Seit Wochen befindet sich Georgien in Aufruhr. In der ehemaligen Sowjetrepublik ringen pro-westliche und pro-russische Kräfte um die Vorherrschaft. Nun ist ein neuer Präsident gewählt. Die Wahl ist höchst umstritten.
Samstag in Georgien: Seit dem frühen Morgen wird in der Hauptstadt Tiflis Fußball gespielt. Tausende Demonstranten haben sich – zum 17. Mal in Folge – vor dem Parlament auf dem zentralen Rustaveli-Prospekt eingefunden, um gegen die Wahl eines neuen georgischen Präsidenten zu protestieren. Sie spielen Fußball, weil sie zeigen wollen, dass der einzige Kandidat, Michail Kawelaschwili, wohl nur von Fußball etwas versteht.

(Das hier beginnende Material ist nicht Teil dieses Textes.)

Definition new_node (now : N) (local : PeerId) (k_bucket_size : nat) : DhtNode :=
  let nid := node_id_from_peer_id local in
  mk_DhtNode local nid (new_table now nid k_bucket_size) ∅.

Definition find_peer_local (now : N) (n : DhtNode) (p : PeerId) : option PeerRecord :=
  match store n !! node_id_from_peer_id p with
  | Some r => if is_expired now r then None else Some r
  | None => None
  end.

Definition gc_expired (now : N) (n : DhtNode) : DhtNode :=
  with_store (filter (λ kr, is_expired now kr.2 = false) (store n)) n.

(** The eviction step of [announce]. *)
Definition make_room (now : N) (nid : NodeId) (n : DhtNode) : DhtNode :=
  if (DHT_STORE_MAX <=? size (store n)) && bool_decide (store n !! nid = None) then
    let n := gc_expired now n in
    if DHT_STORE_MAX <=? size (store n) then
      match min_by_key (λ kr, published_at kr.2) (map_iter (store n)) with
      | Some (_, (oldest_key, _)) => with_store (delete oldest_key (store n)) n
      | None => n
      end
    else n
  else n.

Definition announce (now : N) (n : DhtNode) (r : PeerRecord) : DhtNode :=
  let nid := node_id_from_peer_id (peer_id r) in
  let n := make_room now nid n in
  with_store (<[nid := r]> (store n)) n.

Definition add_peer (now : N) (n : DhtNode) (p : PeerId) (eps : list Route) (rtt : option N) : DhtNode :=
  let e := mk_BucketEntry (node_id_from_peer_id p) p eps now rtt in
  mk_DhtNode (local_peer_id n) (dht_node_id n) (insert_entry now (routing_table n) e) (store n).

Definition closest_peers (n : DhtNode) (target : NodeId) (count : nat) : list PeerId :=
  entry_peer_id <$> closest (routing_table n) target count.

Definition total_known_peers (n : DhtNode) : nat := total_nodes (routing_table n).

Definition find_project_peers (now : N) (n : DhtNode) (project : string) : list PeerRecord :=
  filter (λ r, is_expired now r = false ∧ project ∈ active_projects r) ((map_iter (store n)).*2).

Definition handle_request (now : N) (n : DhtNode) (req : DhtRequest) : DhtNode * DhtResponse :=
  match req with
  | Ping => (n, Pong)
  | FindNode target =>
      let exact := to_dto <$> find_peer_local now n target in
      let closest_ids := closest_peers n (node_id_from_peer_id target) 20 in
      let closest := omap (λ p, to_dto <$> store n !! node_id_from_peer_id p) closest_ids in
      (n, Nodes exact closest)
  | FindProjectPeers project => (n, ProjectPeers (to_dto <$> find_project_peers now n project))
  | Announce d =>
      let n := announce now n (from_dto now d) in
      (add_peer now n (dto_peer_id d) (route_from_dto <$> dto_endpoints d) None, AnnounceAck)
  end.
(** the directory store looks outside its root.  For an identifier made of any two
    ASCII characters and an absolute path, [has] tells whether that path exists, since
    joining an absolute component discards the root. *)
Theorem file_store_has_escapes_root `{Blake3, Hex} root files path :
  starts_with_slash path = true →
  has ("xx" +:+ path) (mk_FileContentStore root files) = bool_decide (is_Some (files !! path)).
Proof.
  intros Hs. unfold has, file_store. simpl.
  assert (Hp : path_for root ("xx" +:+ path) = Some path); [|by rw Hp].
  unfold path_for, split_at2.
  change (as_bytes ("xx" +:+ path)) with (x78 :: x78 :: as_bytes path). simpl.
  unfold starts_with_slash in Hs. destruct (as_bytes path) as [|b l] eqn:E; [done|]. bool_to_prop. subst b.
  simpl. replace (String.string_of_list_byte (x2f :: l)) with path.
  - unfold join at 1. unfold starts_with_slash. rw E //.
  - rw -E. unfold as_bytes. by rw String.string_of_list_byte_of_string.
Qed.

(** ** Witnesses *)
Module Witness.
#[local] Existing Instances Toy.toy_blake3 Toy.toy_hex.
#[local] Instance dag_codec : Codec ChunkDag := Toy.countable_codec.
Definition content : bytes := as_bytes "hello".
Definition root_bytes : bytes :=
  default [] (to_vec (mk_ChunkDag (len content) (cid_for <$> chunks 3 content))).
Definition empty : MemoryContentStore := mk_MemoryContentStore ∅.
Definition filled : MemoryContentStore := (add_file 3 (Some content) empty).1.
Definition root : Cid := cid_for root_bytes.

(** Collision freedom, decided. *)
Definition distinct_cids (l : list bytes) : bool :=
  forallb (λ x, forallb (λ y, negb (bool_decide (cid_for x = cid_for y)) || bool_decide (x = y)) l) l.
Lemma distinct_cids_free l : distinct_cids l = true → collision_free l.
Proof.
  unfold distinct_cids. rw forallb_forall. intros Hd x y Hx%list_elem_of_In Hy%list_elem_of_In Heq.
  specialize (Hd x Hx). apply (proj1 (forallb_forall _ _)) with (x := y) in Hd; [|done].
  rw (bool_decide_eq_true_2 _ Heq) /= in Hd. by bool_to_prop.
Qed.
End Witness.

Lemma add_get_roundtrip_witness :
  ∃ s', @add_file Toy.toy_blake3 Toy.toy_hex _ (@memory_store Toy.toy_blake3 Toy.toy_hex) Witness.dag_codec 3 (Some Witness.content) Witness.empty
        = (s', Ok Witness.root) ∧
    map_Forall (λ c b, @cid_for Toy.toy_blake3 Toy.toy_hex b = c) (inner s') ∧
    @get_file Toy.toy_blake3 Toy.toy_hex _ (@memory_store Toy.toy_blake3 Toy.toy_hex) Witness.dag_codec Witness.root s' =
      (Some Witness.content, Ok 5%N).
Proof.
  apply (@add_get_roundtrip Toy.toy_blake3 Toy.toy_hex _ (@memory_store Toy.toy_blake3 Toy.toy_hex) memory_store_laws Witness.dag_codec
           Toy.countable_codec_laws 3 Witness.content Witness.empty Witness.root_bytes).
  - apply map_Forall_empty.
  - lia.
  - vm_compute. reflexivity.
  - apply Witness.distinct_cids_free. vm_compute. reflexivity.
Defined.

Lemma get_file_integrity_witness :
  ∃ root_bytes dag bs,
    @cid_for Toy.toy_blake3 Toy.toy_hex root_bytes = Witness.root ∧
    @from_slice ChunkDag Witness.dag_codec root_bytes = Some dag ∧
    @cid_for Toy.toy_blake3 Toy.toy_hex <$> bs = dag_chunks dag ∧ Witness.content = mjoin bs ∧
    5%N = len Witness.content ∧ 5%N = total_size dag.
Proof.
  apply (@get_file_integrity Toy.toy_blake3 Toy.toy_hex _
           (@memory_store Toy.toy_blake3 Toy.toy_hex) memory_store_laws Witness.dag_codec
           Witness.root Witness.filled Witness.content 5%N).
  - apply (bool_decide_unpack _). vm_compute. exact I.
  - vm_compute. reflexivity.
Defined.

Lemma file_store_has_escapes_root_witness :
  @has FileContentStore (@file_store Toy.toy_blake3 Toy.toy_hex) ("xx" +:+ "/etc/passwd")
    (mk_FileContentStore "/var/synergos" {[ "/etc/passwd" := [x00] ]}) =
    bool_decide (is_Some (({[ "/etc/passwd" := [x00] ]} : gmap string bytes) !! "/etc/passwd")).
Proof.
  apply (@file_store_has_escapes_root Toy.toy_blake3 Toy.toy_hex "/var/synergos"
           {[ "/etc/passwd" := [x00] ]} "/etc/passwd").
  reflexivity.
Defined.
Lemma wp_write p b (Q : result IoError () → World → Prop) w :
  (∀ e w', disk w' = disk w → Q (Err e) w') →
  (∀ b' r w', write_at SYMLOOP_MAX (disk w) p b' = Ok (disk w') → (r = Ok () → b' = b) → Q r w') →
  wp (write p b) Q w.
Proof.
  intros H1 H2. apply wp_intro. intros r w' [(e & -> & ?)|(b' & ? & ?)]%write_inv; [by auto|eauto].
Qed.
End wp_disk.

(** One step of a computation under [wp]. *)
Ltac wp_step :=
  lazymatch goal with
  | |- wp (mbind _ _) _ _ => apply wp_bind
  | |- wp (mret _) _ _ => apply wp_ret
  | |- wp (throw _) _ _ => apply wp_throw
  | |- wp (lift_result _) _ _ => apply wp_lift
  | |- wp (gets _) _ _ => apply wp_gets
  | |- wp (modify _) _ _ => apply wp_modify
  | |- wp (try_ _) _ _ => apply wp_try
  | |- wp (ignore _) _ _ => apply wp_ignore
  end.

(** ** Physical paths

    [real_dir fs p]: every prefix of [p] is a directory, so no link is met on the way. *)
Definition real_dir (fs : Fs) (p : path) : Prop := ∀ n, node_at fs (take n p) = Some Dir.
Definition normal (p : path) : Prop := ".." ∉ p.

Lemma real_dir_nil fs : real_dir fs [].
Proof. intros n. by rw take_nil. Qed.

Lemma node_at_snoc fs p c : node_at fs (p ++ [c]) = fs !! (p ++ [c]).
Proof. by destruct p. Qed.

Lemma real_dir_at fs p : real_dir fs p → node_at fs p = Some Dir.
Proof. intros H. specialize (H (length p)). by rw take_ge in H. Qed.

Lemma real_dir_snoc fs p c :
  real_dir fs (p ++ [c]) ↔ real_dir fs p ∧ fs !! (p ++ [c]) = Some Dir.
Proof.
  split.
  - intros H. split; [|rw -node_at_snoc; by apply real_dir_at].
    intros n. destruct (decide (n ≤ length p)) as [Hn|Hn].
    + specialize (H n). by rw take_app_le in H.
    + specialize (H (length p)). rw take_app_length in H. by rw take_ge; [lia|].
  - intros [H Hc] n. destruct (decide (n ≤ length p)) as [Hn|Hn].
    + by rw take_app_le.
    + rw take_ge; [rw length_app /=; lia|]. by rw node_at_snoc.
Qed.

Lemma real_dir_take fs p n : real_dir fs p → real_dir fs (take n p).
Proof. intros H m. rw take_take. apply H. Qed.

Lemma real_dir_app_l fs p q : real_dir fs (p ++ q) → real_dir fs p.
Proof. intros H. apply (real_dir_take _ _ (length p)) in H. by rw take_app_length in H. Qed.

Lemma real_dir_mono fs fs' p :
  (∀ q, fs !! q = Some Dir → fs' !! q = Some Dir) → real_dir fs p → real_dir fs' p.
Proof.
  intros Hm H n. specialize (H n). destruct (take n p); [done|]. by apply Hm.
Qed.

Lemma parent_snoc p c : parent (p ++ [c]) = p.
Proof.
  unfold parent. rw length_app /=. replace (length p + 1 - 1) with (length p) by lia.
  by rw take_app_length.
Qed.

Lemma resolve_eq links fs cur rest :
  resolve links fs cur rest =
    match rest with
    | [] => Ok cur
    | c :: rest' =>
        if bool_decide (c = "..") then resolve links fs (parent cur) rest'
        else
          match fs !! (cur ++ [c]) with
          | None => Err NotFound
          | Some Dir => resolve links fs (cur ++ [c]) rest'
          | Some (File _) => if bool_decide (rest' = []) then Ok (cur ++ [c]) else Err NotADirectory
          | Some (Symlink t) =>
              match links with O => Err FilesystemLoop | S links => resolve links fs [] (t ++ rest') end
          end
    end.
Proof. destruct links, rest; reflexivity. Qed.

(** Resolution walks through physical directories. *)
Lemma resolve_walk links fs cur rest post :
  normal rest → real_dir fs (cur ++ rest) →
  resolve links fs cur (rest ++ post) = resolve links fs (cur ++ rest) post.
Proof.
  revert cur. induction rest as [|c rest IH]; intros cur Hn Hr; [by rw app_nil_r|].
  cbn [app]. rw resolve_eq. apply not_elem_of_cons in Hn as [Hc Hn].
  rw bool_decide_eq_false_2; [done|]. rw (cons_middle c) app_assoc in Hr |- *.
  pose proof (real_dir_app_l _ _ _ Hr) as [_ ->]%real_dir_snoc. by apply IH.
Qed.

Lemma canonicalize_real_dir fs p : normal p → real_dir fs p → canonicalize_at fs p = Ok p.
Proof.
  intros Hn Hr. unfold canonicalize_at. rw -{1}(app_nil_r p) resolve_walk // resolve_eq //.
Qed.

(** A missing entry stops the resolution. *)
Lemma canonicalize_missing fs d c post :
  normal d → real_dir fs d → c ≠ ".." → fs !! (d ++ [c]) = None →
  canonicalize_at fs (d ++ c :: post) = Err NotFound.
Proof.
  intros Hn Hr Hc E. unfold canonicalize_at. rw resolve_walk // resolve_eq.
  rw bool_decide_eq_false_2 //. cbn [app]. by rw E.
Qed.

(** A resolved path is physical: its parent is a real directory and it is no link. *)
Lemma normal_take p n : normal p → normal (take n p).
Proof. intros Hp Hin. apply Hp. rw -(take_drop n p). set_solver. Qed.

Lemma normal_snoc p c : normal p → c ≠ ".." → normal (p ++ [c]).
Proof. unfold normal. set_solver. Qed.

Kawelaschwili hatte zehn Jahre in der georgischen Nationalmannschaft gespielt und war unter anderem für die Grasshoppers Zürich, den FC Zürich, den FC Luzern und den FC Basel im Mittelfeld aktiv. Als Politiker ist der vielfache Torschütze indes bisher wenig in Erscheinung getreten. Ihn zeichnet vor allem seine absolute Loyalität gegenüber Georgiens de-facto Herrscher aus – den Oligarchen Bidsina Iwanischwili.
“Völlig unerwartet” stehe Michail Kawelaschwili an der Spitze, kommentierte das Portal “Echo des Kaukasus” gegen Samstagmittag ironisch die Stimmauszählung. Wenig später zeigten georgische Fernsehstationen, wie die im Parlament versammelten Abgeordneten der Regierungspartei “Georgischer Traum” mit stehendem Applaus den nach der umstrittenen Wahl gewählten neuen Präsidenten Kawelaschwili begrüßen. Er hatte 224 von 225 möglichen Stimmen erhalten. Zu den ersten auswärtigen Gratulanten gehörte Aserbaidschans Herrscher Ilham Aliew, der nicht unbedingt als Demokrat bekannt ist.
Alle vier Oppositionsparteien hatten die Präsidentenwahl boykottiert. Es handle sich um eine Wahlversammlung mit Personen, die durch eine illegitime Wahl mit unzähligen Wahlfälschungen Parlamentsabgeordnete geworden seien. Dieser Argumentation schließt sich auch die aktuelle Präsidentin an, die 2018 direkt gewählte Salome Surabischwili. In den vergangenen Tagen rief sie wiederholt zu Protesten gegen Wahlfälschungen auf.
Unterdessen hatte das georgische Parlament kurz vor der Wahl des neuen Präsidenten in bemerkenswert großer Eile und – bei Abwesenheit der Oppositionsparteien – einstimmig mit neuen repressiven Gesetzen versucht, die Handlungsfreiheit von Surabischwili einzuschränken.
So sollen ehemalige Staatsoberhäupter keinen Personenschutz mehr genießen, wenn der Verfassungsgerichtshof eine Verfassungswidrigkeit ihrer Handlungen oder Hinweise auf kriminelles Verhalten festgestellt hat. Genau dies hat der Verfassungsgerichtshof bereits getan. Im Frühjahr entschied er, dass Surabischwili gegen die Verfassung verstoßen habe, als sie sich weigerte, den Anordnungen der Regierung Folge zu leisten, die ihr offizielle Reisen und Treffen mit ausländischen Staatsführern untersagte. In weiteren Gesetzen wurde das Strafmaß für Straßenblockaden, “Verunstaltung des öffentlichen Raumes”, Graffiti an Verwaltungsgebäuden und Vermummung bei Demonstrationen teilweise drastisch erhöht.
Zu denen, die seit längerem ein kritisches Auge auf die Entwicklung in Georgien haben, gehört die Organisation für Sicherheit und Zusammenarbeit in Europa (OSZE). Sie verurteilte Gewalt gegen friedliche Demonstranten und forderte die georgischen Behörden auf, die Menschenrechte zu respektieren und die für Gewalttaten Verantwortlichen zur Rechenschaft zu ziehen. In einer Erklärung zu den jüngsten Ereignissen forderte der Zusammenschluss ein sofortiges Ende der gegen Zivilgesellschaft, unabhängige Medien und Politiker gerichteten Repressionen.
Für den 29. Dezember ist die Amtseinsetzung von Kawelaschwili angesetzt. Dann dürfte der Machtkampf zwischen ihm und Salome Surabischwili in eine neue Runde gehen. Auf die amtierende Präsidentin und den Ex-Fußballer wartet eine nervenaufreibende Verlängerung.